Trailer giants MaxiTRANS, now trading as MaxiPARTS on the ASX, received a total of $9.5m in JobKeeper payments: $4.9m in FY20 and another $4.6m in the last financial year.

Its underlying net profit after tax was a modest $0.5m in FY20 before rebounding to an impressive $10.487m in FY21. The company didn’t respond directly to our questions about repaying the JobKeeper payments, but did at least respond with an explanatory statement, citing the impacts of drought and reduced business confidence in FY20.
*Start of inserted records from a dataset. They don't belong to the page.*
(** The loop over the devices that defines their names and numbers the
    devices of each type. *)
Fixpoint name_devices (fuel : nat) (i : Z) (s : option Z) : G unit :=
  match s with
  | None => gret tt
  | Some a =>
      match fuel with
      | O => failwith OutOfFuel
      | S fuel' =>
          d <<- rd_dev a ;;
          name <<- sym_text (d_name d) ;;
          tname <<- sym_text (d_tname d) ;;
          hputs (name_line name i tname) ;;.
          e <<- rd_sym (d_tnum d) ;;
          wr_sym (d_tnum d) (mkSym (sy_name e) (s32 (sy_occurs e + 1))) ;;.
          upd_dev a (set_d_minor (sy_occurs e)) ;;.
          d <<- rd_dev a ;;
          name_devices fuel' (i + 1) (d_next d)
      end
  end.

(** toupper of the C library, in the "C" locale. *)
Definition upper (c : Z) : Z := if (97 <=? c) && (c <=? 122) then c - 32 else c.

(** The loop over the symbols that defines the number of devices of each
    type: the name is copied to an array and put in capitals. *)
Fixpoint count_types (n : nat) (i : Z) : G unit :=
  match n with
  | O => gret tt
  | S n' =>
      e <<- rd_sym i ;;
      (if 0 <? sy_occurs e then
         w <<- gmust (sy_name e) ;;
         let name := take 19 (put w (Z.to_nat CONFMAXNM) (replicate (Z.to_nat CONFMAXNM) 0)) ++ [0] in
         w <<- gmust (text_of (upper <$> name)) ;;
         hputs (chars "#define N" ++ w ++ chars " " ++ dec (sy_occurs e) ++ NL)
       else gret tt) ;;.
      count_types n' (i + 1)
  end.

(** if (verbose) { printf(...); } *)
Definition say (verbose : bool) (w : list Z) : G unit :=
  if verbose then gset (fun c => set_report (report c ++ w) c) else gret tt.

Definition write_confh (verbose : bool) : G unit :=
  hputs (line "/* conf.h (GENERATED FILE; DO NOT EDIT) */" ++ NL) ;;.
  hputs (line "#ifndef _CONF_H_") ;;.
  hputs (line "#define _CONF_H_" ++ NL) ;;.
  hputs (line "#include <stddef.h>" ++ NL) ;;.
  say verbose (line "Writing output...") ;;.
  hputs (line "/* Device table declarations */" ++ NL) ;;.
  hputs (concat ((fun p => p ++ NL) <$> devstab)) ;;.
  hputs NL ;;.
  hputs (line "/* Device name definitions */" ++ NL) ;;.
  head <<- gget devs ;;
  l <<- gget nodes ;;
  name_devices (length l) 0 head ;;.
  hputs NL ;;.
  hputs (line "/* Control block sizes */" ++ NL) ;;.
  n <<- gget nsym ;;
  count_types (Z.to_nat n) 0 ;;.
  hputs NL ;;.
  hputs (chars "#define DEVMAXNAME " ++ dec CONFMAXNM ++ NL) ;;.
  n <<- gget ndevs ;;
  (if 0 <? n then hputs (chars "#define NDEVS " ++ dec n ++ NL) else gret tt) ;;.
  b <<- gget brkcount ;;
  say (bool_decide (b = 2) && verbose) (chars "Copying definitions to " ++ CONFIGH ++ line "...") ;;.
  w <<- gget literal_string ;;
  (if b =? 2 then hputs (default w (text_of w)) else gret tt) ;;.
  hputs (NL ++ line "#endif /* _CONF_H_ */").

(** The types with devices are included. *)
Fixpoint include_types (n : nat) (i : Z) : G unit :=
  match n with
  | O => gret tt
  | S n' =>
      e <<- rd_sym i ;;
      (if 0 <? sy_occurs e then
         w <<- gmust (sy_name e) ;;
         cputs (chars "#include <" ++ w ++ chars ".h>" ++ NL)
       else gret tt) ;;.
      include_types n' (i + 1)
  end.

Definition call_text (d : dev_ent) (r : routine) : G (list Z) := gmust (text_of (d_code d r)).

(** (void * )%s, (void * )%s, (void * )%s,\n *)
Definition three_calls (d : dev_ent) (r1 r2 r3 : routine) : G unit :=
  w1 <<- call_text d r1 ;;
  w2 <<- call_text d r2 ;;
  w3 <<- call_text d r3 ;;
  cputs (TAB ++ chars "  (void *)" ++ w1 ++ chars ", (void *)" ++ w2 ++ chars ", (void *)" ++ w3 ++ chars "," ++ NL).

(** The rows of devtab. *)
Fixpoint write_rows (fuel : nat) (fcount : Z) (s : option Z) : G unit :=
  match s with
  | None => gret tt
  | Some a =>
      match fuel with
      | O => failwith OutOfFuel
      | S fuel' =>
          d <<- rd_dev a ;;
          name <<- sym_text (d_name d) ;;
          tname <<- sym_text (d_tname d) ;;
          cputs (chars "/* " ++ name ++ chars " is " ++ tname ++ chars " */" ++ NL) ;;.
          cputs (TAB ++ chars "{ " ++ dec fcount ++ chars ", " ++ dec (d_minor d) ++ chars ", " ++
                 QUOTE ++ name ++ QUOTE ++ chars "," ++ NL) ;;.
          three_calls d Init Open Close ;;.
          three_calls d Read Write Seek ;;.
          three_calls d Getc Putc Control ;;.
          w <<- call_text d Intr ;;
          cputs (TAB ++ chars "  (void *)0x" ++ hex (d_csr d) ++ chars ", (void *)" ++ w ++ chars ", " ++
                 dec (d_irq d) ++ chars " }") ;;.
          cputs (match d_next d with Some _ => chars "," ++ NL ++ NL | None => NL ++ chars "};" end) ;;.
          write_rows fuel' (fcount + 1) (d_next d)
      end
  end.

Definition entry_format : list (list Z) :=
  [chars "/**"; chars " * Format of entries is:"; chars " * dev-number, minor-number, dev-name,";
   chars " * init, open, close,"; chars " * read, write, seek,"; chars " * getc, putc, control,";
   chars " * dev-csr-address, intr-handler, irq"; chars " */"].

Definition write_confc : G unit :=
  cputs (line "/* conf.c (GENERATED FILE; DO NOT EDIT) */" ++ NL) ;;.
  cputs (chars "#include <conf.h>" ++ NL) ;;.
  cputs (line "#include <device.h>" ++ NL) ;;.
  n <<- gget nsym ;;
  include_types (Z.to_nat n) 0 ;;.
  cputs NL ;;.
  cputs (line "extern devcall ioerr(void);") ;;.
  cputs (line "extern devcall ionull(void);" ++ NL) ;;.
  cputs (line "/* device independent I/O switch */" ++ NL) ;;.
  n <<- gget ndevs ;;
  (if 0 <? n then
     cputs (line "const device devtab[NDEVS] =" ++ line "{") ;;.
     cputs (concat ((fun p => p ++ NL) <$> entry_format) ++ NL)
   else gret tt) ;;.
  head <<- gget devs ;;
  l <<- gget nodes ;;
  write_rows (length l) 0 head ;;.
  cputs NL.

(** %04x *)
Definition hex4 (n : Z) : list Z := replicate (4 - length (hex n)) 48 ++ hex n.

(** The report on the devices. *)
Fixpoint report_devices (fuel : nat) (s : option Z) : G unit :=
  match s with
  | None => gret tt
  | Some a =>
      match fuel with
      | O => failwith OutOfFuel
      | S fuel' =>
          d <<- rd_dev a ;;
          name <<- sym_text (d_name d) ;;
          device <<- sym_text (d_device d) ;;
          say true (chars "Device " ++ name ++ chars " (on " ++ device ++ chars ")" ++ NL) ;;.
          say true (chars "    csr=0x" ++ hex4 (d_csr d) ++ chars ", irq=0x" ++ hex4 (d_irq d) ++
                    chars ", minor=" ++ dec (d_minor d) ++ NL) ;;.
          report_devices fuel' (d_next d)
      end
  end.

Definition write_report : G unit :=
  n <<- gget ndevs ;;
  say true (chars "Configuration complete. Number of devs=" ++ dec n ++ chars ":" ++ NL) ;;.
  head <<- gget devs ;;
  l <<- gget nodes ;;
  report_devices (length l) head.
(* ===== verification/ConfigSpec.v ===== *)
(** * The configuration generator: what its tables mean

    The symbol table as a list of names, the linked lists as lists of
    entries, and the operations of config.c on them: interning, the
    declarations of types and devices, and their attributes.

    Nothing is assumed of the memory malloc returns.  The link of the last
    type entry is what malloc left there (config.c does not set it), and so
    is what follows ioerr in an array that no attribute has filled.  A search
    that goes past the last type follows that link: unless it happens to be
    null, the program strays out of its tables, and nothing is said of what it
    does then. *)

From Stdlib Require Import Ascii String.
From stdpp Require Import base numbers functions list sets.
From S2P Require Import Prelude CString Doprnt Config.

(** ** Running the computations *)

Lemma gbind_inl {A B} (m : G A) (f : A -> G B) c a c' : m c = Ret (inl a, c') -> gbind m f c = f a c'.
Proof. intros H. unfold gbind. by rewrite (bind_Ret _ _ _ _ _ H). Qed.

Lemma gbind_inr {A B} (m : G A) (f : A -> G B) c z c' : m c = Ret (inr z, c') -> gbind m f c = Ret (inr z, c').
Proof. intros H. unfold gbind. by rewrite (bind_Ret _ _ _ _ _ H). Qed.

Lemma gbind_get {A B} (h : conf -> A) (f : A -> G B) c : gbind (gget h) f c = f (h c) c.
Proof. done. Qed.
Lemma gbind_set {B} (h : conf -> conf) (f : unit -> G B) c : gbind (gset h) f c = f tt (h c).
Proof. done. Qed.
Lemma gbind_ret {A B} (a : A) (f : A -> G B) c : gbind (gret a) f c = f a c.
Proof. done. Qed.
Lemma gbind_must {A B} (o : option A) a (f : A -> G B) c : o = Some a -> gbind (gmust o) f c = f a c.
Proof. by intros ->. Qed.
Lemma gbind_assoc {A B C} (m : G A) (f : A -> G B) (h : B -> G C) c :
  gbind (gbind m f) h c = gbind m (fun a => gbind (f a) h) c.
Proof. unfold gbind, bind, ret. destruct (m c) as [[[a|z] c']|]; done. Qed.

Lemma gbind_eta {A} (m : G A) c : gbind m gret c = m c.
Proof. unfold gbind, bind, gret, ret. destruct (m c) as [[[a|z] c']|]; done. Qed.

Create HintDb conf_db discriminated.
#[export] Hint Rewrite @gbind_get @gbind_set @gbind_ret @gbind_assoc : conf_db.
(** Run the steps that need nothing. *)
Ltac gstep := repeat (rewrite ?gbind_assoc, ?gbind_get, ?gbind_set, ?gbind_ret); cbv beta.

Lemma gbind_sym {B} (f : sym_ent -> G B) c i e : nthZ (symtab c) i = Some e -> gbind (rd_sym i) f c = f e c.
Proof. intros H. unfold rd_sym. gstep. by rewrite (gbind_must _ e). Qed.

Lemma gbind_dev {B} (f : dev_ent -> G B) c i d : nthZ (nodes c) i = Some d -> gbind (rd_dev i) f c = f d c.
Proof. intros H. unfold rd_dev. gstep. by rewrite (gbind_must _ d). Qed.

Lemma gbind_upd_dev {B} (h : dev_ent -> dev_ent) (f : unit -> G B) c i d : nthZ (nodes c) i = Some d ->
  gbind (upd_dev i h) f c = f tt (set_nodes (updZ i (h d) (nodes c)) c).
Proof. intros H. unfold upd_dev. gstep. rewrite (gbind_dev _ _ _ d) by done. by gstep. Qed.

(** ** Linked lists *)

(** The entries [l] from place [base] on, each linked to the next, and the
    last to [tl]. *)
Fixpoint chained_to (tl : option Z) (base : Z) (l : list dev_ent) : list dev_ent :=
  match l with
  | [] => []
  | d :: l' => set_d_next (match l' with [] => tl | _ :: _ => Some (base + 1) end) d :: chained_to tl (base + 1) l'
  end.
Notation chained := (chained_to None).

Definition head_of (base : Z) (l : list dev_ent) : option Z := match l with [] => None | _ :: _ => Some base end.
Definition last_of (base : Z) (l : list dev_ent) : option Z :=
  match l with [] => None | _ :: _ => Some (base + lenZ l - 1) end.

(** Entries that are all linked to the next. *)
Fixpoint links (base : Z) (l : list dev_ent) : list dev_ent :=
  match l with
  | [] => []
  | d :: l' => set_d_next (Some (base + 1)) d :: links (base + 1) l'
  end.

Lemma links_lenZ base l : lenZ (links base l) = lenZ l.
Proof. revert base. induction l as [|d l IH]; intros base; simpl; [done|]. by rewrite !lenZ_cons, IH. Qed.

Lemma links_snoc base l d : links base (l ++ [d]) = links base l ++ [set_d_next (Some (base + lenZ l + 1)) d].
Proof.
  revert base. induction l as [|x l IH]; intros base; simpl; [by rewrite Z.add_0_r|].
  rewrite IH, lenZ_cons. do 4 f_equal. f_equal. lia.
Qed.

Lemma chained_snoc tl base l d : chained_to tl base (l ++ [d]) = links base l ++ [set_d_next tl d].
Proof. revert base. induction l as [|x l IH]; intros base; simpl; [done|]. rewrite IH. by destruct l. Qed.

Lemma chained_lenZ tl base l : lenZ (chained_to tl base l) = lenZ l.
Proof.
  destruct l as [|d l _] using rev_ind; [done|]. by rewrite chained_snoc, !lenZ_app, links_lenZ.
Qed.

(** The place of the first element that passes a test. *)
Fixpoint index {A} (test : A -> bool) (l : list A) : option Z :=
  match l with
  | [] => None
  | d :: l' => if test d then Some 0 else Z.succ <$> index test l'
  end.

Lemma index_None {A} (test : A -> bool) l : index test l = None <-> forall d, d ∈ l -> test d = false.
Proof.
  induction l as [|x l IH]; simpl; [split; [by intros _ d ?%elem_of_nil|done]|].
  destruct (test x) eqn:E.
  - split; [done|]. intros H. rewrite H in E by left. done.
  - rewrite fmap_None, IH. split.
    + intros H d [->|?]%elem_of_cons; auto.
    + intros H d Hd. apply H. by right.
Qed.

Lemma index_Some {A} (test : A -> bool) l i : index test l = Some i ->
  exists d, nthZ l i = Some d /\ test d = true /\ forall j e, 0 <= j < i -> nthZ l j = Some e -> test e = false.
Proof.
  revert i. induction l as [|x l IH]; simpl; [done|]. intros i. destruct (test x) eqn:E.
  - intros [= <-]. exists x. split; [done|]. split; [done|]. lia.
  - intros (j & Hj & ->)%fmap_Some. destruct (IH j Hj) as (d & Hd & Ht & Hb).
    pose proof (nthZ_Some_lt _ _ _ Hd). exists d. split; [|split; [done|]].
    + rewrite nthZ_cons_pos by lia. by replace (Z.succ j - 1) with j by lia.
    + intros k e Hk. destruct (decide (k = 0)) as [->|]; [by intros [= <-]|].
      rewrite nthZ_cons_pos by lia. apply Hb. lia.
Qed.

(** A test that does not look at the link. *)
Definition linkless (test : dev_ent -> bool) : Prop := forall v d, test (set_d_next v d) = test d.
“This was further extended during the onset of the Covid-19 pandemic, with MaxiPARTS subject to global supply chain disruption and the majority of transport businesses, which utilise the business for its equipment and services, putting short term capital investment plans on hold,” the statement reads.

“It was thanks to JobKeeper that Australian businesses like MaxiPARTS could keep their operations going despite the direct impact of Covid-19, so that we could continue to support our customers, while keeping our local workforce employed. 

“The JobKeeper payments received by the group were only received within the Trailer solutions area with the Parts business continuing to operate without any JobKeeper support. 

“While MaxiPARTS posted a favourable result in FY21, JobKeeper was used as it was intended to allow the local workforce to be retained at a time the business was implementing measures to reduce the impact of Covid-19, including forced shutdowns and salary reductions.”

• Under the JobKeeper scheme, employers received a minimum of $19,500 for each employee between April-September 2020, regardless of whether they were working. The qualifying criteria was a percentage downturn in sales in March (compared to the prior year) or a forecast drop during April-June. For firms with an annual turnover of >$1bn, the downturn required was 50 per cent, for those under $1bn the fall was 30 per cent.